Les cultivateurs ont remarqué depuis longtemps que lorsqu’une luzerne a occupé le sol pendant plusieurs années, elle s’affaiblit et les graminées l’envahissent ; si on la défriche, il est inutile d’essayer de semer de nouveau de la luzerne : elle germe, puis languit et disparaît. Il faut attendre pendant plusieurs années, quinze ou vingt ans, pour que la luzerne puisse être de nouveau semée avec quelque chance de durée. Quelquefois même, si sa culture a été maintenue longtemps, le sol reste incapable pendant de longues années de lui donner la vigueur qu’elle avait autrefois. Au sud de Paris, autour de Juvisy, s’étend une plaine excellente ; pendant trente ans, les fermiers s’y sont enrichis en y cultivant la luzerne.
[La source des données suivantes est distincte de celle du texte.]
(** [x] is the first of the elements of greatest key. *)
Definition first_best (l : list A) (x : A) : Prop :=
  exists n l1 l2, l = l1 ++ x :: l2 /\ key x = Some n /\
    (forall y m, y ∈ l1 -> key y = Some m -> m < n) /\
    (forall y m, y ∈ l2 -> key y = Some m -> m <= n).

Lemma best_inv l :
  match best l with
  | (None, n) => n = -1 /\ forall x, x ∈ l -> key x = None
  | (Some x, n) => key x = Some n /\ first_best l x
  end.
Proof using key_nonneg.
  unfold best. induction l as [|x l IH] using rev_ind; [split; [done|intros y Hy; by apply elem_of_nil in Hy]|].
  rewrite fold_left_app. simpl. destruct (fold_left best_step l (None, -1)) as [[b|] n].
  - destruct IH as [Hb (n' & l1 & l2 & -> & Hb' & H1 & H2)].
      unfold best_step. simpl. destruct (key x) as [m|] eqn:Ex; [destruct (Z.ltb_spec n m)|]; simpl.
      * split; [done|]. exists m, (l1 ++ b :: l2), []. split; [done|]. split; [done|].
        split; [|intros y ? Hy; by apply elem_of_nil in Hy].
        intros y k Hy Hk. rewrite elem_of_app, elem_of_cons in Hy. destruct Hy as [Hy|[->|Hy]].
        -- specialize (H1 y k Hy Hk). simplify_eq. lia.
        -- simplify_eq. lia.
        -- specialize (H2 y k Hy Hk). simplify_eq. lia.
      * split; [done|]. exists n', l1, (l2 ++ [x]). split; [by rewrite <-app_assoc|]. split; [done|]. split; [done|].
        intros y k Hy Hk. rewrite elem_of_app, list_elem_of_singleton in Hy. destruct Hy as [Hy| ->]; [eauto|]. simplify_eq. lia.
      * split; [done|]. exists n', l1, (l2 ++ [x]). split; [by rewrite <-app_assoc|]. split; [done|]. split; [done|].
        intros y k Hy Hk. rewrite elem_of_app, list_elem_of_singleton in Hy. destruct Hy as [Hy| ->]; [eauto|]. simplify_eq.
  - destruct IH as [-> Hn]. unfold best_step. simpl. destruct (key x) as [m|] eqn:Ex.
      * pose proof (key_nonneg x m Ex). rewrite (proj2 (Z.ltb_lt (-1) m)) by lia. split; [done|].
        exists m, l, []. split; [done|]. split; [done|]. split; [|intros y ? Hy; by apply elem_of_nil in Hy].
        intros y k Hy Hk. by rewrite Hn in Hk.
      * split; [done|]. intros y Hy. rewrite elem_of_app, list_elem_of_singleton in Hy. destruct Hy as [Hy| ->]; auto.
Qed.
End Best.

Lemma best_ext {A} (key key' : A -> option Z) l :
  (forall x, x ∈ l -> key x = key' x) -> best key l = best key' l.
Proof.
  unfold best. generalize (@None A, -1). induction l as [|x l IH]; intros b Hk; simpl; [done|].
  rewrite <-IH by set_solver. unfold best_step. by rewrite Hk by set_solver.
Qed.

(** ** Printing and parsing *)

Lemma split_char_no c s : has_char c s = false -> split_char c s = [s].
Proof.
  unfold has_char. induction s as [|d s IH]; simpl; [done|]. intros [-> Hs]%orb_false_iff. by rewrite IH.
Qed.
Lemma split_char_app c s t : has_char c s = false -> split_char c (s +:+ c ::s t) = s :: split_char c t.
Proof.
  unfold has_char. induction s as [|d s IH]; simpl.
  - by rewrite Ascii.eqb_refl.
  - intros [Hd Hs]%orb_false_iff. rewrite ?scons_app. simpl. rewrite Hd. by rewrite IH.
Qed.
Lemma split_char_join l :
  forallb clean_part l = true -> l <> [] -> split_char "/" (join "/" l) = l.
Proof.
  induction l as [|x l IH]; [done|]. simpl forallb. intros [Hx Hl]%andb_true_iff _.
  assert (has_char "/" x = false) as Hn by (unfold clean_part in Hx; bool_to_prop; done).
  destruct l as [|y l]; [by apply split_char_no|]. change (join "/" (x :: y :: l)) with (x +:+ "/"%char ::s join "/" (y :: l)).
  rewrite split_char_app by done. by rewrite IH.
Qed.
Lemma clean_filter l :
  forallb clean_part l = true -> List.filter (fun c => negb (String.eqb c "" || String.eqb c ".")) l = l.
Proof.
  intros Hl. apply lfilter_all. intros x Hx. rewrite forallb_forall in Hl. apply list_elem_of_In in Hx.
  specialize (Hl x Hx). unfold clean_part in Hl. by apply andb_true_iff in Hl as [-> _].
Qed.

(** A clean path is read back from its text. *)
Lemma Path_str_path p : clean p = true -> Path (str_path p) = p.
Proof.
  destruct p as [|c l]; [done|]. simpl. intros [Hc Hl]%andb_true_iff. apply String.eqb_eq in Hc as ->. simpl.
  unfold Path. change ("/" +:+ join "/" l) with ("/"%char ::s join "/" l).
  assert (path_root ("/"%char ::s join "/" l) = ["/"]) as ->.
  { destruct l as [|x l]; [done|]. simpl in Hl. apply andb_true_iff in Hl as [Hx _].
    unfold path_root. destruct x as [|d x]; [done|]. unfold clean_part in Hx.
    apply andb_true_iff in Hx as [_ Hx%negb_true_iff]. unfold has_char in Hx. simpl in Hx.
    apply orb_false_iff in Hx as [Hd _].
    destruct (Ascii.ascii_dec "/" d) as [<-|Hne]; [by rewrite Ascii.eqb_refl in Hd|].
    assert (exists t, join "/" ((d ::s x) :: l) = d ::s t) as [t ->] by (destruct l as [|y l]; [by exists x|by exists (x +:+ "/" +:+ join "/" (y :: l))]).
    unfold startswith. cbn [String.prefix]. clear Hd. repeat (case_match; simplify_eq/=; try congruence). }
  change (split_char "/" ("/"%char ::s join "/" l)) with ("" :: split_char "/" (join "/" l)).
  simpl. f_equal. destruct l as [|x l]; [done|]. rewrite split_char_join by done. by apply clean_filter.
Qed.

Section PathFacts.
Context `{FS : FileSystem}.

Lemma relative_to_prefix child parent : is_Some (relative_to child parent) <-> parent `prefix_of` child.
Proof.
  revert child. induction parent as [|a parent IH]; intros child; simpl.
  - split; intros _; [apply prefix_nil|eauto].
  - destruct child as [|b child].
    + split; [by intros [? ?]|]. by intros ?%prefix_nil_not.
    + destruct (String.eqb_spec a b) as [->|Hne].
      * rewrite IH. split; [apply prefix_cons|apply prefix_cons_inv_2].
      * split; [by intros [? ?]|]. intros ?%prefix_cons_inv_1. done.
Qed.

Lemma under_spec child parent : under child parent = true <-> real parent `prefix_of` real child.
Proof.
  unfold under. rewrite <-relative_to_prefix. destruct (relative_to _ _); split; eauto; [done|by intros [? ?]].
Qed.
Lemma under_trans a b c : under a b = true -> under b c = true -> under a c = true.
Proof. rewrite !under_spec. intros ??. by etrans. Qed.

Lemma under_any_Some child parents b :
  under_any child parents = Some b -> b ∈ parents /\ under child b = true.
Proof.
  induction parents as [|a l IH]; simpl; [done|]. destruct (under child a) eqn:E.
  - intros [= ->]. split; [set_solver|done].
  - intros H. destruct (IH H). split; [set_solver|done].
Qed.
Lemma under_any_None child parents :
  under_any child parents = None <-> forall b, b ∈ parents -> under child b = false.
Proof.
  induction parents as [|a l IH]; simpl; [split; [set_solver|done]|]. destruct (under child a) eqn:E.
  - split; [done|]. intros H. rewrite (H a) in E by set_solver. done.
  - rewrite IH. set_solver.
Qed.

(** *** The deciding row *)

Definition row_key (p : path) (r : row) : option Z :=
  if under p (Path (r_path r)) then Some (depth (real (Path (r_path r)))) else None.
Lemma row_key_nonneg p r n : row_key p r = Some n -> 0 <= n.
Proof. unfold row_key, depth. case_match; intros; simplify_eq; lia. Qed.

Lemma rule_best rows p : rule rows p = option_map r_mode (fst (best (row_key p) rows)).
Proof.
  unfold rule, best. do 2 f_equal. apply fold_left_eq. intros b r. unfold rule_step, best_step, row_key.
  by destruct (under p (Path (r_path r))).
Qed.

Lemma rule_ext rows p q :
  (forall r, r ∈ rows -> under p (Path (r_path r)) = under q (Path (r_path r))) -> rule rows p = rule rows q.
Proof.
  intros He. rewrite !rule_best. do 2 f_equal. apply best_ext. intros r Hr. unfold row_key. by rewrite He.
Qed.

Lemma rule_Some rows p m :
  rule rows p = Some m -> exists r, r ∈ rows /\ r_mode r = m /\ under p (Path (r_path r)) = true.
Proof.
  rewrite rule_best. pose proof (best_inv (row_key p) (row_key_nonneg p) rows) as Hb.
  destruct (best (row_key p) rows) as [[r|] n]; simpl; [|done]. destruct Hb as [Hk (? & l1 & l2 & -> & _)].
  intros [= <-]. exists r. split; [set_solver|]. split; [done|]. unfold row_key in Hk. by destruct (under p _).
Qed.
Lemma rule_None rows p :
  rule rows p = None <-> forall r, r ∈ rows -> under p (Path (r_path r)) = false.
Proof.
  rewrite rule_best. pose proof (best_inv (row_key p) (row_key_nonneg p) rows) as Hb.
  destruct (best (row_key p) rows) as [[r|] n]; simpl.
  - destruct Hb as [Hk (? & l1 & l2 & -> & _)]. split; [done|]. intros H.
    unfold row_key in Hk. rewrite H in Hk by set_solver. done.
  - destruct Hb as [_ Hb]. split; [|done]. intros _ r Hr. specialize (Hb r Hr). unfold row_key in Hb.
    by destruct (under p _).
Qed.

(** *** The flattened rows *)

(** The depth of the deepest of [ws] that contains [p]; -1 for none. *)
Fixpoint max_depth (p : path) (ws : list path) : Z :=
  match ws with
  | [] => -1
  | w :: ws => if under p w then Z.max (depth (real w)) (max_depth p ws) else max_depth p ws
  end.

Lemma max_depth_ge p ws : -1 <= max_depth p ws.
Proof. induction ws as [|w ws IH]; simpl; [lia|]. case_match; lia. Qed.
Lemma max_depth_elem p ws w : w ∈ ws -> under p w = true -> depth (real w) <= max_depth p ws.
Proof.
  induction ws as [|v ws IH]; intros Hw Hu; [by apply elem_of_nil in Hw|]. simpl.
  apply elem_of_cons in Hw as [<-|Hw]; [rewrite Hu; lia|]. specialize (IH Hw Hu). case_match; lia.
Qed.
Lemma max_depth_inv p ws :
  0 <= max_depth p ws -> exists w, w ∈ ws /\ under p w = true /\ depth (real w) = max_depth p ws.
Proof.
  induction ws as [|v ws IH]; simpl; [lia|]. destruct (under p v) eqn:E.
  - intros _. destruct (Z.max_spec (depth (real v)) (max_depth p ws)) as [[Hl ->]|[Hl ->]].
    + destruct IH as (w & ? & ? & ?); [unfold depth in *; lia|]. exists w. split; [set_solver|done].
    + exists v. split; [set_solver|done].
  - intros H. destruct (IH H) as (w & ? & ? & ?). exists w. split; [set_solver|done].
Qed.
End PathFacts.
À cette époque, elle durait sept ou huit ans, fournissant de brillantes récoltes ; aujourd’hui, après deux ans, trois ans au plus, elle est envahie par les graminées : il faut la retourner.

Je me rappelle toujours que, visitant avec sir Henry Gilbert le domaine de Rothamsted, il m’arrêta devant une terre nue, tout à fait privée de végétation, et il me dit en souriant : « Voici le champ de culture continue du trèfle. Nous avons eu à l’origine des récoltes passables ; maintenant le trèfle ne peut plus venir sur cette pièce. » Mon savant ami me montra cependant une culture continue de trèfle qui avait réussi ; elle occupait une petite plate-bande du jardin voisin de la maison de sir J.-B. Lawes ; on y avait prodigué autrefois, comme le font les jardiniers, le fumier de ferme ; l’humus y était abondant, et depuis plus de vingt ans le trèfle y prospérait.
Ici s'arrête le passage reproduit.